[Stored items]

—————

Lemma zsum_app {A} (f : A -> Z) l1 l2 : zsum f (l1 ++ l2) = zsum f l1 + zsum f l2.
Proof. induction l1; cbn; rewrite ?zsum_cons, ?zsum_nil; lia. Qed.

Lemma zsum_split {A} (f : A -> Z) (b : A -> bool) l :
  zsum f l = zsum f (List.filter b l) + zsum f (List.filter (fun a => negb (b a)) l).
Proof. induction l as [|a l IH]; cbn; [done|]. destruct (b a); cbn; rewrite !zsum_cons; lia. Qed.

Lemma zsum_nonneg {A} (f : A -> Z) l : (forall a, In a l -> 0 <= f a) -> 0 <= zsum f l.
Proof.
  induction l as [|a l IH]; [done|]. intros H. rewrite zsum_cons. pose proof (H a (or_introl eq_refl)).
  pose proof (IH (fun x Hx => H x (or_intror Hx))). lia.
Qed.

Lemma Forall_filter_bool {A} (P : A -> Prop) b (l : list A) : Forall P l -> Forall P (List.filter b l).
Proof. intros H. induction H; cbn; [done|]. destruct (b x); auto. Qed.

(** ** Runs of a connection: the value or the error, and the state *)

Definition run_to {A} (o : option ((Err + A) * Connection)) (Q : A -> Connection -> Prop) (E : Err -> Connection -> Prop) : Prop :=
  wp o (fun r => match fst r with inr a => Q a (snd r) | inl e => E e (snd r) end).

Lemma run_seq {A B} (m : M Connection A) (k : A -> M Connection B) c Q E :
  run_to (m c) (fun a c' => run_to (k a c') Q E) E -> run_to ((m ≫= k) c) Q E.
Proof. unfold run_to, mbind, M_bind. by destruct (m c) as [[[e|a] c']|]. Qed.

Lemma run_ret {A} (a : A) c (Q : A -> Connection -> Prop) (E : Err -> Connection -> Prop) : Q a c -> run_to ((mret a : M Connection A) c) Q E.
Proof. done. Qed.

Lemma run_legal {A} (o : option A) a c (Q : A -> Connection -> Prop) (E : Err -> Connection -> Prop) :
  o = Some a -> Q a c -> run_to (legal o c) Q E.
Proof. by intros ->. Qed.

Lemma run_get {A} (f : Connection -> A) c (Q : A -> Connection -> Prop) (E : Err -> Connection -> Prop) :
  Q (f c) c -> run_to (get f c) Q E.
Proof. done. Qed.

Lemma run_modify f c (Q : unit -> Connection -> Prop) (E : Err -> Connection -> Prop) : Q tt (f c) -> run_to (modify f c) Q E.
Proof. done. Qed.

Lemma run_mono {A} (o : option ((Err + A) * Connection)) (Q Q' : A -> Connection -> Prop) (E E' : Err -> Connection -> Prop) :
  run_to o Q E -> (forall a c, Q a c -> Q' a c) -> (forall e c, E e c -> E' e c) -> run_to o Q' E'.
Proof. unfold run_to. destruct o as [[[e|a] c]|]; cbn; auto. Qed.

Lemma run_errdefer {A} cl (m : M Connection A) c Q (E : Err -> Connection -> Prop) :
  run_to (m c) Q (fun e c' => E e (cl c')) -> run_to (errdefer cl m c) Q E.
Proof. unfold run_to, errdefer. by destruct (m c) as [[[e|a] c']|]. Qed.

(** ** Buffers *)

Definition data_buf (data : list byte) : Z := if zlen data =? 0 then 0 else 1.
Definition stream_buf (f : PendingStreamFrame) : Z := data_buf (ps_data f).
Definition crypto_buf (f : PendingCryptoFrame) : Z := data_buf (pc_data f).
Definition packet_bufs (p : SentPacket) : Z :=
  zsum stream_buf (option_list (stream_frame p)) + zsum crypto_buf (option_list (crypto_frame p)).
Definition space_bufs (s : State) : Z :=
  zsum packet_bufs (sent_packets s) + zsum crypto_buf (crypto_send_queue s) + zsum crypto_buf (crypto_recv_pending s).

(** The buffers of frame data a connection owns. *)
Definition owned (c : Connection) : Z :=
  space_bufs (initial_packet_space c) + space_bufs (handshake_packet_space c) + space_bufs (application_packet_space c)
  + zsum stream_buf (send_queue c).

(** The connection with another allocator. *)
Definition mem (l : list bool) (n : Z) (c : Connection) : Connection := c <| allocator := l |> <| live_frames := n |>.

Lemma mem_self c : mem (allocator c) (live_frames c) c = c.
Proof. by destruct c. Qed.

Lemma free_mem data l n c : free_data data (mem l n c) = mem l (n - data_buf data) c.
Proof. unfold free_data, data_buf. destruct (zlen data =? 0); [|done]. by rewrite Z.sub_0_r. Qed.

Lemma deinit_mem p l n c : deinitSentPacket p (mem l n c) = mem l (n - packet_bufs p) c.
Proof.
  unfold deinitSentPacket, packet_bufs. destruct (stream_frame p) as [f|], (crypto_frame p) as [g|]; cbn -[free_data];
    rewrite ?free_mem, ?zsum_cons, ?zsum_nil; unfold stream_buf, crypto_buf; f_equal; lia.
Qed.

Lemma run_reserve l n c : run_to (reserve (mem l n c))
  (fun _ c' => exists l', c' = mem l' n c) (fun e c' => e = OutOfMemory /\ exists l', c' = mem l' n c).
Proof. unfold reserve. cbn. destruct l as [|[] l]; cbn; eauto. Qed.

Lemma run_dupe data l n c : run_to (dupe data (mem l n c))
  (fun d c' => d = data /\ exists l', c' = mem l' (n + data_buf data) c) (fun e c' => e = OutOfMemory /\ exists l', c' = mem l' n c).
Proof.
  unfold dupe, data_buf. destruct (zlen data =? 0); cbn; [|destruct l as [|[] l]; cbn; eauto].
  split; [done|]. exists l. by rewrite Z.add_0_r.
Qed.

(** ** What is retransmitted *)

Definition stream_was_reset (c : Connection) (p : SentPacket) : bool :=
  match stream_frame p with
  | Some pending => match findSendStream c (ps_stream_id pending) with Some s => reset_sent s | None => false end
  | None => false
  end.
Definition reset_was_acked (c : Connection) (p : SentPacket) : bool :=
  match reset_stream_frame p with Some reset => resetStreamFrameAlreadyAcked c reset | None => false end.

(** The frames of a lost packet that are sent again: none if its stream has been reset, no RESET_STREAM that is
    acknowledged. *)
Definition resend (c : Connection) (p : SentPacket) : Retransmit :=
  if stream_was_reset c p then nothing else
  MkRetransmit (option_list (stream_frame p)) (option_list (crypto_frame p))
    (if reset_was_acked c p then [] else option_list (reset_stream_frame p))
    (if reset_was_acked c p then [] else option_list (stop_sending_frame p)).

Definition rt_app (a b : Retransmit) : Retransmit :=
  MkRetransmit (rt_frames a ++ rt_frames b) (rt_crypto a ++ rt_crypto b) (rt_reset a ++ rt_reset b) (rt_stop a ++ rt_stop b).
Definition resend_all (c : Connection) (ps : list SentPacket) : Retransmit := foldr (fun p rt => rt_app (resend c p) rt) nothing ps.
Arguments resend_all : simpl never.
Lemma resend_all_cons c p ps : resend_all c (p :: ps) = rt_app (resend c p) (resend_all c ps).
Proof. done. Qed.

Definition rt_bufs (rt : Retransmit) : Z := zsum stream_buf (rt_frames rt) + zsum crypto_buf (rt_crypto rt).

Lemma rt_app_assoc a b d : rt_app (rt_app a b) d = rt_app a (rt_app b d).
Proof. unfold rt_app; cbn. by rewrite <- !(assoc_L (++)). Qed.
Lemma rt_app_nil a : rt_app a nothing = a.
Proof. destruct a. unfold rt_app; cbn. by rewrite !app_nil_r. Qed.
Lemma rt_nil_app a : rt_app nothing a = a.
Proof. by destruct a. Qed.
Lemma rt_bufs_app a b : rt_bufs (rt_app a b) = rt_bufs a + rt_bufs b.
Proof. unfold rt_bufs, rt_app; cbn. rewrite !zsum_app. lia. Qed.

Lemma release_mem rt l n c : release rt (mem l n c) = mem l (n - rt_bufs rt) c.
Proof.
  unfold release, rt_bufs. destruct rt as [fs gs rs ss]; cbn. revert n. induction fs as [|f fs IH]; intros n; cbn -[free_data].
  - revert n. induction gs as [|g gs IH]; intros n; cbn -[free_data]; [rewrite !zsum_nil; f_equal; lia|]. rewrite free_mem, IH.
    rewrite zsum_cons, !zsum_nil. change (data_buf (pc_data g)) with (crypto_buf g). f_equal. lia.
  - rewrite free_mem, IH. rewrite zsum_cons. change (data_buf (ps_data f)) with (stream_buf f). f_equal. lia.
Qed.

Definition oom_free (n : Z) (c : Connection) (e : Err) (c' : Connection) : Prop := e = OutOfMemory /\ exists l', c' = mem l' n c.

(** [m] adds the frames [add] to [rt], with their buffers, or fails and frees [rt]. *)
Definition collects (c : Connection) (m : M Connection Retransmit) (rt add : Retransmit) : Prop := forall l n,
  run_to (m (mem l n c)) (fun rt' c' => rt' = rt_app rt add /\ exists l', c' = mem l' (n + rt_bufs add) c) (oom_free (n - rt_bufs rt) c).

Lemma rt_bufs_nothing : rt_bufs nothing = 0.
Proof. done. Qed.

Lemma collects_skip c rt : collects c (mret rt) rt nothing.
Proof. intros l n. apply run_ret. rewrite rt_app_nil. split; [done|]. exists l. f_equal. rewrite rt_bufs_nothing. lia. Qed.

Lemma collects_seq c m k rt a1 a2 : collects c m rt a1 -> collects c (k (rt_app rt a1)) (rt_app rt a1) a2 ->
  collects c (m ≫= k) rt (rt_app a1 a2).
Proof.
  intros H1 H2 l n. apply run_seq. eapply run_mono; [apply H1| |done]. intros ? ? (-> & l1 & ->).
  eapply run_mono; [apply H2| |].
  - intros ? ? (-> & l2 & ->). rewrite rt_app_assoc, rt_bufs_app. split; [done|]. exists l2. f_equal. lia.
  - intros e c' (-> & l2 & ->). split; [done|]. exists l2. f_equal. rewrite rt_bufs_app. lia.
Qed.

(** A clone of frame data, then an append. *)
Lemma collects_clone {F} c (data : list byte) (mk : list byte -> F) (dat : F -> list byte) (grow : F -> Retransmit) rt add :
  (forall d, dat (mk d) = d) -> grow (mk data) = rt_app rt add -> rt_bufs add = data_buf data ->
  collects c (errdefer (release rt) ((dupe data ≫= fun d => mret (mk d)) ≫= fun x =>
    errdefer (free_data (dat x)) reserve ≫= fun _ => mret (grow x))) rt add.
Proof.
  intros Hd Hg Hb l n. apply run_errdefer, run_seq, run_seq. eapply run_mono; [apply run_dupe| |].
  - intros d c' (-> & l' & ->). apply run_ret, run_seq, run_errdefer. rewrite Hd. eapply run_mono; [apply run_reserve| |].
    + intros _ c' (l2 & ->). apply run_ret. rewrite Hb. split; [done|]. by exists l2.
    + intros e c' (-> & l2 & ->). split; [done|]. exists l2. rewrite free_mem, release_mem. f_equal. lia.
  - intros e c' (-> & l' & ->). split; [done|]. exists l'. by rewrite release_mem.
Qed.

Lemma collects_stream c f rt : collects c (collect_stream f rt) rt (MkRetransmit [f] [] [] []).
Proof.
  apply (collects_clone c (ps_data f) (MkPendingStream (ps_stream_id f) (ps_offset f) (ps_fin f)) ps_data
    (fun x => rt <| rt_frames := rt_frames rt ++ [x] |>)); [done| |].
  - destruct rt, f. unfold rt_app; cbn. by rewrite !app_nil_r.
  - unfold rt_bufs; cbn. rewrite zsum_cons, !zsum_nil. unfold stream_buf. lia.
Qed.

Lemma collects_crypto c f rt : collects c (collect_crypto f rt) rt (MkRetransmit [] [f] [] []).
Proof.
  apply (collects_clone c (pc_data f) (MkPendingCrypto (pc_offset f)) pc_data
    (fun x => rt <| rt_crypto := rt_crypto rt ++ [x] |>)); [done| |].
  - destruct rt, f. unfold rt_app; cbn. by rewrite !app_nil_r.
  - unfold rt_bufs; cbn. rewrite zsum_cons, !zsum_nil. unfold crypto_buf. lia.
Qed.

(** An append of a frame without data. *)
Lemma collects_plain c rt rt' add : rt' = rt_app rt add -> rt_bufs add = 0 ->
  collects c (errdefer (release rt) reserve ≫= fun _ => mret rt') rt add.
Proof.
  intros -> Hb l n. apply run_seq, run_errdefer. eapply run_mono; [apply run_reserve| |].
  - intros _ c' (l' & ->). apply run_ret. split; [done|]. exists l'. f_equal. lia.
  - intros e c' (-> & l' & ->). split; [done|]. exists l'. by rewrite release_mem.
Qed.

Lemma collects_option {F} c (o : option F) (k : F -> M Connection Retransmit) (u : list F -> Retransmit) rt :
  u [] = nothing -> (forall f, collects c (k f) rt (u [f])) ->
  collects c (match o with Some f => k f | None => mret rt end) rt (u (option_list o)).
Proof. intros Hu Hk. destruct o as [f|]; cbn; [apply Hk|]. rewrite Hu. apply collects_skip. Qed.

—————

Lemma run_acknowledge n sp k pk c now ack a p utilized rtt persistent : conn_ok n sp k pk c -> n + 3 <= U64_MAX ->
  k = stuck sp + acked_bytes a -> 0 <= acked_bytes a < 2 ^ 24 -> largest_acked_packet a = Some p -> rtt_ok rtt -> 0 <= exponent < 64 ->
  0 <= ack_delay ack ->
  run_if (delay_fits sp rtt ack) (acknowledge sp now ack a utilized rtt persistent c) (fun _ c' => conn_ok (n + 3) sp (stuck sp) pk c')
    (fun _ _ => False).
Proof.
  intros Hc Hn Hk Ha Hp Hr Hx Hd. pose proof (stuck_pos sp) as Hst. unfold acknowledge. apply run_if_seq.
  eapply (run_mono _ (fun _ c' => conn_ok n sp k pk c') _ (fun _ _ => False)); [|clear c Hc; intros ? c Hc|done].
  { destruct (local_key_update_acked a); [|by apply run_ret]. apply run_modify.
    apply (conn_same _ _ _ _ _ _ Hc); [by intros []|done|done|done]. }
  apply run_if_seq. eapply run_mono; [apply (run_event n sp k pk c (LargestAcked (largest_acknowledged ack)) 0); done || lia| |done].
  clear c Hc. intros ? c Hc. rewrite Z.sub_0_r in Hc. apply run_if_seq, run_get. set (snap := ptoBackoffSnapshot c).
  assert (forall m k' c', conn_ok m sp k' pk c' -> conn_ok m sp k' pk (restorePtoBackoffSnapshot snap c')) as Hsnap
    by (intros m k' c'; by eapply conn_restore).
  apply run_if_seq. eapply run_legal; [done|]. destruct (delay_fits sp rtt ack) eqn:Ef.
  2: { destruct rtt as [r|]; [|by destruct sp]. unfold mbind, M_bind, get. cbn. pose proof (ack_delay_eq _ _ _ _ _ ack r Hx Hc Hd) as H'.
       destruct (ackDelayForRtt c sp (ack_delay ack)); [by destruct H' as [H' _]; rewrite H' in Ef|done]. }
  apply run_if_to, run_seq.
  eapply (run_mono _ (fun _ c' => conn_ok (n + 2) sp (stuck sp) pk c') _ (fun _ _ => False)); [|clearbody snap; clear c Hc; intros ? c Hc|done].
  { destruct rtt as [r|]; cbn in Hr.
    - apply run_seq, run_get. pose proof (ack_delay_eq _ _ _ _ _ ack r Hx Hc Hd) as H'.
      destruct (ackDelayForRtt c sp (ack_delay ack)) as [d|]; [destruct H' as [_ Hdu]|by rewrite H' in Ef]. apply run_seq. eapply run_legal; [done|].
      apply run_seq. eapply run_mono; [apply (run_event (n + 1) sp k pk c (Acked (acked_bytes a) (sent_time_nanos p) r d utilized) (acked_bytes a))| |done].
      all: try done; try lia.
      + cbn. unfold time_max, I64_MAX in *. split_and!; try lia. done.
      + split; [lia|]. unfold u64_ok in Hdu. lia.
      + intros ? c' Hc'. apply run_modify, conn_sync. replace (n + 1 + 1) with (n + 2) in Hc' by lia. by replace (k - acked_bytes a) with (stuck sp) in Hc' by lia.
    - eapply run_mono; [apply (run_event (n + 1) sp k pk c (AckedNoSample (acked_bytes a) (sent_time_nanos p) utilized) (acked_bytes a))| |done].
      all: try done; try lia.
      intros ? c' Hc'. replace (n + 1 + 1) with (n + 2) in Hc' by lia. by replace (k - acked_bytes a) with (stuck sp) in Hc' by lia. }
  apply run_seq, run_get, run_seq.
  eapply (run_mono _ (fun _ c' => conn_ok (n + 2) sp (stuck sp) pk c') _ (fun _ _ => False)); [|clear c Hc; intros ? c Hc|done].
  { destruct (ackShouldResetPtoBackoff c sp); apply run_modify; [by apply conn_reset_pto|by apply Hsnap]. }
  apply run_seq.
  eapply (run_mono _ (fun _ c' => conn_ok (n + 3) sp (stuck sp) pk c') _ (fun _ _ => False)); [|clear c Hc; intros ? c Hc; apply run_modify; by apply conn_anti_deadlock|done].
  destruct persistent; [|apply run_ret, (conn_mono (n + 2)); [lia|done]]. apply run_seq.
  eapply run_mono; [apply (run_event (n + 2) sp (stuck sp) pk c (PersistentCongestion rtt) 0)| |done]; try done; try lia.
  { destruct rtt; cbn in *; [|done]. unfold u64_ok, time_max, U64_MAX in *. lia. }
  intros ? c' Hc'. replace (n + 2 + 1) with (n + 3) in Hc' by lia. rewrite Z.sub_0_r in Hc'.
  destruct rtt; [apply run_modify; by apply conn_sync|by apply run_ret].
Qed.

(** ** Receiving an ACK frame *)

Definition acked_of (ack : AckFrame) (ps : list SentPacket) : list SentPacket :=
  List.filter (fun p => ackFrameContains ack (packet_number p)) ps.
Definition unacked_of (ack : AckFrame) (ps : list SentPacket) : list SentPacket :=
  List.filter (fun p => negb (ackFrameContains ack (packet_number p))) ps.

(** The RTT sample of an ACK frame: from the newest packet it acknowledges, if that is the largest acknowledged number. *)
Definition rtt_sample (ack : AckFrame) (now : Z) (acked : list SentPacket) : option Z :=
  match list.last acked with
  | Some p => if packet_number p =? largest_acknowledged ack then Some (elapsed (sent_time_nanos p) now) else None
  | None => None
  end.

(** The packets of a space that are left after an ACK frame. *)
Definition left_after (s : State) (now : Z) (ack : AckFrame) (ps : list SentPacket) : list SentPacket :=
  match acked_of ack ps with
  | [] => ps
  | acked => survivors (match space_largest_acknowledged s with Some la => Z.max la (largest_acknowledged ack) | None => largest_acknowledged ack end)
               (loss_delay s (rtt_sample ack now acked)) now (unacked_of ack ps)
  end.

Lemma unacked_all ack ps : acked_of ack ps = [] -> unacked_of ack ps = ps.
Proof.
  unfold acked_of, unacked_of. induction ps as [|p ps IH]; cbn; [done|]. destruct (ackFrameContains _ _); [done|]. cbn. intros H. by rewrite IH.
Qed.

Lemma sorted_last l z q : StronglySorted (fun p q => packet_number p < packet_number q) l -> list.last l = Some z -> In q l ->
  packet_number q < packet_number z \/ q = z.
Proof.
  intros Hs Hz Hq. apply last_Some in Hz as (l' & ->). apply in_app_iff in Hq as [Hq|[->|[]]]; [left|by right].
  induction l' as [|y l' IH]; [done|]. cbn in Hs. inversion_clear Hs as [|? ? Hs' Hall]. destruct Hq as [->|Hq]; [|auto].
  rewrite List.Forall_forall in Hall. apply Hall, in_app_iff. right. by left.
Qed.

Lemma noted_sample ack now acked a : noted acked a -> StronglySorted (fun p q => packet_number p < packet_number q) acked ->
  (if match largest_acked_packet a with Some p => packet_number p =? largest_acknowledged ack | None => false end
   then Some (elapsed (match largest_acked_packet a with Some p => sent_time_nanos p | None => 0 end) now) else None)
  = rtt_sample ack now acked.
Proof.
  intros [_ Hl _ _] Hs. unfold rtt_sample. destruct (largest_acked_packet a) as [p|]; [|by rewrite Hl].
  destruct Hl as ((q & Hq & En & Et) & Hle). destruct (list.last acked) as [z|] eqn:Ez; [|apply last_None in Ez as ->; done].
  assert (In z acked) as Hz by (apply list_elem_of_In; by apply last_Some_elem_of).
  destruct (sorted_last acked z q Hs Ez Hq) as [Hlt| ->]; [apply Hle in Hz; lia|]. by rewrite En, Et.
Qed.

—————

Every line in the data above that includes the word "allocator" should be copied.

(** The connection with another allocator. *)
Definition mem (l : list bool) (n : Z) (c : Connection) : Connection := c <| allocator := l |> <| live_frames := n |>.
Lemma mem_self c : mem (allocator c) (live_frames c) c = c.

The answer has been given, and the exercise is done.